#### EXERCISE PROMPT
The response must consist of all the entries, duplicated without alteration.

*** DATA FOR PROCESSING Section Begins ***

(** * Rush operation metadata, plugins and scheduling: a shallow embedding

    The development follows the TypeScript sources:
    - [libraries/rush-lib/src/logic/operations/OperationMetadataManager.ts]
    - the [PnpmSyncCopyOperationPlugin]
    - Heft's [ProjectValidatorPlugin]

    JavaScript strings are sequences of UTF-16 code units, [number]s are
    IEEE-754 binary64 values, a promise that rejects is a computation that
    returns an error, and the file system and the terminals are an explicit
    world threaded through every operation. *)

From Stdlib Require Import Floats.
From stdpp Require Import gmap strings list fin_maps relations.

*** DATA FOR PROCESSING Section Ends ***

#### WRITTEN SOLUTION
(** * Rush operation metadata, plugins and scheduling: a shallow embedding

    The development follows the TypeScript sources:
    - [libraries/rush-lib/src/logic/operations/OperationMetadataManager.ts]
    - the [PnpmSyncCopyOperationPlugin]
    - Heft's [ProjectValidatorPlugin]

    JavaScript strings are sequences of UTF-16 code units, [number]s are
    IEEE-754 binary64 values, a promise that rejects is a computation that
    returns an error, and the file system and the terminals are an explicit
    world threaded through every operation. *)

From Stdlib Require Import Floats.
From stdpp Require Import gmap strings list fin_maps relations.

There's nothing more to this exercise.